Sous le voile, il n’y a qu’un trou et c’est ce voile qui donne à ce rien sa valeur phallique. Assignée à un rien dévoilé du fait du regard détourné d’elle, sans validation, l’angoisse se durcit. Chez la femme délaissée, le masque de la mascarade tombe et apparait le vide, l’angoisse, affect qui ne trompe pas, lié au manque du manque. La festive mascarade laisse place à l’insoutenable imposture. « Qu’est-ce que je fais là, qu’est-ce qu’on me veut ? » se demandait Mme G. enfant.
Sa question se transforme en demande assourdissante, se transforme en quête de la Chose. C’est une demande d’être désirée au-delà d’elle-même et de son corps qu’elle juge dégueulasse. Une demande qui doit être entendue, au-delà du silence du père, des cris de la mère, au-delà des bruits des petits bouts de plâtre qui tombent sur le sol.
En réponse au ne pas se faire voir et ne plus être touchée (les gestes masturbatoires de la mère, le père qui la repousse), elle écrit aux hommes derrière le voile, celui de l’écran du portable, celui de la mascarade. Se faire entendre par la pulsion invocante la protège de la pulsion scopique (celle de se faire voir contre laquelle elle luttait enfant en restant dans son coin). Se faire entendre implique la prise de parole du sujet.
Addiction à elle-même, addiction à l’Autre de la validation. Les hommes qui finissent par la renvoyer « dégueulasse » à elle-même, elle les quitte, mais non sans douleur.

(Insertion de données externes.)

(* ===== verification/_CoqProject ===== *)
-Q . S2P
Prelude.v
UcTypes.v
BitOps.v
HostUtils.v
TcgOps.v
TcgSem.v
TcgOptimize.v
TcgValues.v
TcgFields.v
TcgMasks.v
TcgCopies.v
TcgPhases.v
TcgInputs.v
TcgSimplify.v
TcgFold.v
TcgBranch.v
TcgSwitch.v
TcgCorrect.v
TcgRuns.v
TcgTheorems.v
TcgBlocks.v
TcgPasses.v
TcgReach.v
TcgLiveness.v
TcgGenCode.v
TcgPipeline.v
SearchData.v
RamList.v
RamPlaces.v
LinkedList.v
Hooks.v
AesTables.v
AesSpec.v
Aes.v
AesCbc.v
FlatView.v
PhysMap.v
Dispatch.v
SoftTlb.v
TlbCoherence.v
TlbRuns.v
Qht.v
QhtProofs.v
Bitmap.v
BitmapProofs.v
BitmapSearch.v
BitmapSets.v
BitmapTheorems.v
TbPages.v
TbCache.v
TbLists.v
TbPageLists.v
TbJumps.v
TbInvariant.v
TbInvalidate.v
TbLink.v
TbSteps.v
TbTheorems.v
SoftmmuAccess.v
AccessProofs.v
AccessRuns.v
Regions.v
UcMem.v
MemInv.v
MemCommit.v
MemMap.v
MemAccess.v
MemCut.v
MemUnmap.v
MemCases.v
(* ===== verification/Prelude.v ===== *)
(** * Verification of the Unicorn engine core shipped with rnidbg

    rnidbg runs Android native code on the CPU emulator in [unicorn/], a C
    library: the engine API in [uc.c], on top of parts of QEMU in
    [unicorn/qemu/].  This development models the parts of that library that
    keep state of their own and decide what the emulated program sees: the
    lists and hooks of the engine, the memory API, the memory topology under
    it from the region tree to the software TLB and the helpers that load and
    store, the passes of the TCG that rewrite the intermediate code of a
    translation block, the cache of translated blocks, the placement of RAM,
    and the AES cipher.

    ** How the parts interact

    [uc_mem_map] and its relatives keep a sorted array of blocks and change a
    tree of memory regions.  The tree is rendered into a flat view, a sorted
    list of ranges; a dispatch structure, a radix tree over page numbers with
    subpages for shared pages, is built from the view and answers physical
    addresses; the software TLB caches the answers per virtual page for the
    generated code, whose loads and stores end in helpers that call the user's
    hooks.  [uc_mem_read] and [uc_mem_write] go through the view.  The guest's
    code becomes a list of TCG operations, which is optimized, rid of
    unreachable and of dead operations, and then given to the register
    allocator.  The block of host code that comes out is kept in a cache: it is
    found by its address in a hash table and in a small cache by address,
    jumps of other blocks are patched to it, and it is on the lists of the
    pages of RAM that it was translated from, so that a store to such a page,
    which the TLB sends to a helper, invalidates it.  RAM has a second
    numbering, [ram_addr_t], kept in a list of blocks.
    Hooks are kept in linked lists, one per kind, and share their objects.

    ** Files

    - [Prelude]: machine integers ([wrap], [uint], [sint]), the tactics
      [bool_to_prop], [case_if] and [inv_opt], lemmas on lists.
    - [UcTypes]: error codes and constants ([unicorn.h], [uc_priv.h]).
    - [BitOps]: counts of bits, rotations, bit fields and byte swaps
      ([host-utils.h], [bitops.h], [bswap.h]); [HostUtils]: 128-bit
      multiplication, division and shifts ([qemu/util/host-utils.c]).
    - [TcgOps]: opcodes, operations and temps ([tcg-opc.h], [tcg.h]);
      [TcgSem]: what an operation does, after [tcg/README], with helpers and
      memory as an interface.
    - [TcgOptimize]: [qemu/tcg/optimize.c]; its proof in [TcgValues] and
      [TcgFields] (meaning of the opcodes), [TcgMasks] (known-zero bits),
      [TcgCopies] (lists of copies), [TcgPhases], [TcgInputs], [TcgSimplify],
      [TcgFold], [TcgBranch], [TcgSwitch] (one file per phase), [TcgCorrect],
      [TcgRuns], [TcgTheorems] (one operation, a run, the results).
    - [TcgPasses]: [reachable_code_pass] and [liveness_pass_1] of
      [qemu/tcg/tcg.c]; [TcgBlocks]: observable behaviour of a block and
      refinement; [TcgReach], [TcgLiveness]: the proofs; [TcgGenCode],
      [TcgPipeline]: the passes as [tcg_gen_code] composes them.
    - [SearchData]: the table behind the code of a block that leads from host
      to guest addresses ([qemu/accel/tcg/translate-all.c]).
    - [Qht]: the hash table ([qemu/util/qht.c]); [QhtProofs]: its interface
      [HashTable] with its laws, and that the table has them.
    - [Bitmap]: arrays of bits ([qemu/util/bitmap.c], [qemu/util/bitops.c],
      [bitmap.h], [bitops.h]); [BitmapProofs] (words and ranges),
      [BitmapSearch], [BitmapSets] (whole bitmaps, counts, copies),
      [BitmapTheorems] (the results).
    - [TbPages]: page descriptors; [TbCache]: translation blocks, page lists,
      jumps, linking, lookup and invalidation ([translate-all.c],
      [cpu-exec.c], [tb-lookup.h], [tb-hash.h]) over [HashTable]; [TbLists]
      (lists of tagged pointers), [TbPageLists], [TbJumps], [TbInvariant]
      (the invariant and invalidation of one block), [TbInvalidate] (by
      address), [TbLink] (linking, chaining, lookups, flushes), [TbSteps]
      (new blocks, all operations in any order), [TbTheorems] (the results).
    - [RamList]: the list of RAM blocks ([qemu/exec.c]); [RamPlaces]: where
      blocks are placed and found.
    - [LinkedList]: [list.c] on a store of nodes; [Hooks]: [uc_hook_add],
      [uc_hook_del] and [clear_deleted_hooks] of [uc.c] over the interface
      [ListSpec] that [LinkedList] implements.
    - [AesTables], [AesSpec], [Aes], [AesCbc]: [qemu/crypto/aes.c], its
      reference (FIPS-197), and CBC mode on a memory with overlapping buffers.
    - [FlatView]: rendering, simplification and comparison of views
      ([qemu/softmmu/memory.c]).
    - [PhysMap]: the radix tree; [Dispatch]: sections, subpages, construction,
      lookup and translation ([qemu/exec.c]).
    - [SoftTlb]: the TLB ([qemu/accel/tcg/cputlb.c]); [TlbCoherence]: its
      invariant, one lemma per operation; [TlbRuns]: runs of operations.
    - [SoftmmuAccess]: the load and store helpers of [cputlb.c] with their
      hooks; [AccessProofs], [AccessRuns]: what they read, write and report.
    - [Regions]: the mutable region tree, the commit of a change, copy on
      write, and the accesses through the view ([memory.c], [exec.c]); [UcMem]:
      the memory API of [uc.c]; [MemInv]: its invariant; [MemCommit]: when a
      commit succeeds; [MemMap], [MemAccess], [MemCut], [MemUnmap]: what each
      call does; [MemCases]: calls at the edges.

    ** Conventions

    A [w]-bit integer is a [Z] with its wrap-around written out.  A pointer is
    a number into a store; using a freed or null pointer, reading out of an
    array and a failed assertion give [None].  Host memory allocation, the
    user's callbacks, the clock and the contents of fresh memory are arguments
    of the definitions; where a theorem needs something of them it is a
    hypothesis, and its witness gives a concrete instance.

    ** What is shown

    - Topology: the view of any tree serves each of the 2^64 addresses from
      the region the tree gives it to; the dispatch structure answers as the
      tree does after any lookups; compaction and filling of the radix tree
      keep to their pages and to the nodes reserved; all subpages are freed
      once; the topology passes emit the difference of two views.
    - TLB: in every state that filling, flushing, victim swaps and dirty marks
      can reach, an answer is the translation last installed for the page and
      not flushed since, at most one entry answers, flushes return as long as
      the smallest table can be allocated and are complete also for large
      pages, the tables stay within their limits,
      and a page filled from the dispatch structure leads a load to the host
      byte that the tree serves.
    - Loads and stores: in the normal case a load reads and a store writes the
      bytes of the RAM the page leads to, also across a page boundary, in the
      byte order of the access; an access to memory that is not mapped, or that
      lacks the permission, sets the error and changes no memory, whether its
      page was in the TLB, among the victims or is filled.
    - TCG: the optimizer succeeds on well-formed operations, and every run of a
      block is a run of the optimized one; folding, conditions and known-zero
      bits agree with the meaning of the operations.  The block that all three
      passes give has every observable behaviour of the original: globals,
      memory, barriers and where it goes.
    - Translation blocks: in every state that generating, chaining, looking up,
      invalidating and flushing blocks can reach, page lists, hash table, jumps
      and jump cache have the linked blocks and no others; of the blocks with
      instructions a write or a range unlinks exactly those with code there
      (blocks without any, which Unicorn makes too, go with their page), so
      that neither a lookup nor a jump leads to code that was overwritten; a
      block for the same code is linked once; no operation fails.  The hash table gives back what was put
      in through growth and removal, and the unwind data gives the guest
      instruction of every host address of a block.
    - Bitmaps: setting and clearing ranges changes exactly their bits, the
      atomic variants agree with the plain ones, searches return the first or
      last bit, a free area is the lowest that fits, and tests, combinations,
      counts and copies at offsets are those of sets of bits; the bitmap of a
      page with code is one of these.
    - 128-bit arithmetic: products, quotients and shifts are exact where they
      fit, and the error results are what the code tests.
    - RAM blocks: from the empty list on, no sequence of allocations and frees
      makes two blocks share an address, as long as the blocks before the first
      free come from the biggest to the smallest and only the last of them has
      a size that is not a multiple of 64 pages ([ram_places_overlap] shows
      what happens otherwise); addresses and host pointers are translated into
      each other.
    - Memory API: outside of snapshots, mapping, unmapping, protecting,
      reading and writing change exactly the cells of their range and report
      errors without a change; what is written is read back.  The limits of the
      code are in the statements: every commit needs a section number per
      block, so that mapping ends the process when there is one block fewer
      than a page has bytes; a block that ends at the last address is never
      cut; and a cut for which the host refuses memory loses cells of the
      block.
    - Lists and hooks: every list operation keeps head, tail and links
      consistent and frees what it unlinks; hooks are registered in exactly
      their lists, freed once, and adding, deleting and clearing is the
      identity.
    - AES: the tables hold the products their comments announce, the key
      schedule is the key expansion of the standard, the table-driven rounds
      are the cipher, decryption inverts encryption, CBC is right for every
      length also in place.
    - Examples on concrete engines document what the code does at its edges
      (see [MemCases] and the last part of [TlbRuns]).

    ** Bounds and fuel

    Loops whose recursion is not structural take fuel that the theorems prove
    sufficient: the loops over blocks take more rounds than there are blocks,
    walks of the radix tree as many as it has levels, [widen] one more than
    the width of an address, [flush_modes] one more than the number of modes,
    [alloc_tlb] 64 halvings of a size below 2^64.  The theorems on runs of the
    TLB allow 2^50 steps, because the code's count of used entries may drift
    by ten at each and is multiplied by 100 in 64 bits.

    A run of a block takes fuel for its jumps; the theorems on behaviours hold
    for every amount of it, so for every finite run.  The walk over the copies
    of a temp takes as many rounds as there are temps.  A block has fewer than
    2^15 operations, which keeps the 16-bit counters of labels exact.

    The loops over the words of a bitmap take one round more than it has
    words, the search for a free area one more than it has bits.

    A list of blocks has at most two entries for each block, which bounds the
    walks over it.  The theorems on the cache of blocks take pages of at least
    64 bytes, writes of at most eight bytes in one word, and blocks on one
    page or on two that are different pages of RAM, as a translator makes them;
    a block may be without instructions.

    The memory API and the dispatch structure are shown for pages of 2 to
    65536 bytes and addresses of 32 to 64 bits.  The small records of the
    engine (regions, hooks, the array of blocks) are taken to be obtained;
    refusals are modelled for the memory of RAM blocks, for the copy of a block
    that is cut, and for the tables of the TLB.

    ** Not modelled

    The CPU targets, the register allocator and the back ends of the TCG (they
    need semantics of the guest and host instructions), the emulation loop,
    the allocation of the code buffer, blocks that are made for one run only
    ([CF_NOCACHE]) and the stop of a block that overwrites itself, engine
    creation, registers and contexts (so also [cpu_restore_state], which the
    load and store helpers call around hooks), IOMMU regions (the engine
    creates none), floating point, the operating system wrappers, the GLib
    copy, and everything in Rust and C++.
    Of the memory regions the shortcut [flatview_update], which edits a range
    of the view in place and builds the dispatch structure for the same ranges,
    is not modelled: a commit renders the view again, and a lookup uses the view
    of the current tree.  Of the liveness analysis the register preferences,
    which only guide the allocator, and [liveness_pass_2], for targets with
    indirect globals, are left out. *)

From Stdlib Require Export Lia ZArith.
From stdpp Require Export base tactics numbers option gmap.
From stdpp Require Export list sorting.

Elle me parle de sa dernière rencontre : l’homme en question, fort poli selon elle, ne lui dit rien de ce qu’il a perçu de son corps. Je clos la séance en lui disant que c’est heureux qu’il ne l’ait pas validée. Comment faire autrement avec la validation ? Elle m’avoue alors, qu’avec toute la finesse dont elle sait faire preuve, elle a réussi à savoir ce que cet homme pensait d’elle, en quel point il l’a validée. Mais alors, pourquoi écrit-il moins depuis leur seule et unique rencontre il y déjà plusieurs semaines, se questionne-t-elle, non sans angoisse ? Pourquoi reporte-t-il toujours un second rdv ? L’émergence d’un symptôme ne peut avoir lieu tant que le sujet ne renonce à son assentiment à la jouissance. Elle commence ici à entrevoir de manière relativement sereine la possibilité qu’ils ne se revoient pas
Mme G. en est à ce stade de son travail analytique où la recherche de sens et de signifiants va la nourrir encore, avant que la rencontre du roc de la structure et la traversée du fantasme n’opèrent.
L’addiction à l’objet s’analyse, mais le lien l’Autre est intraitable. Il faudra faire avec le Pas-tout mais aussi avec le reste de la division, délesté du en-trop.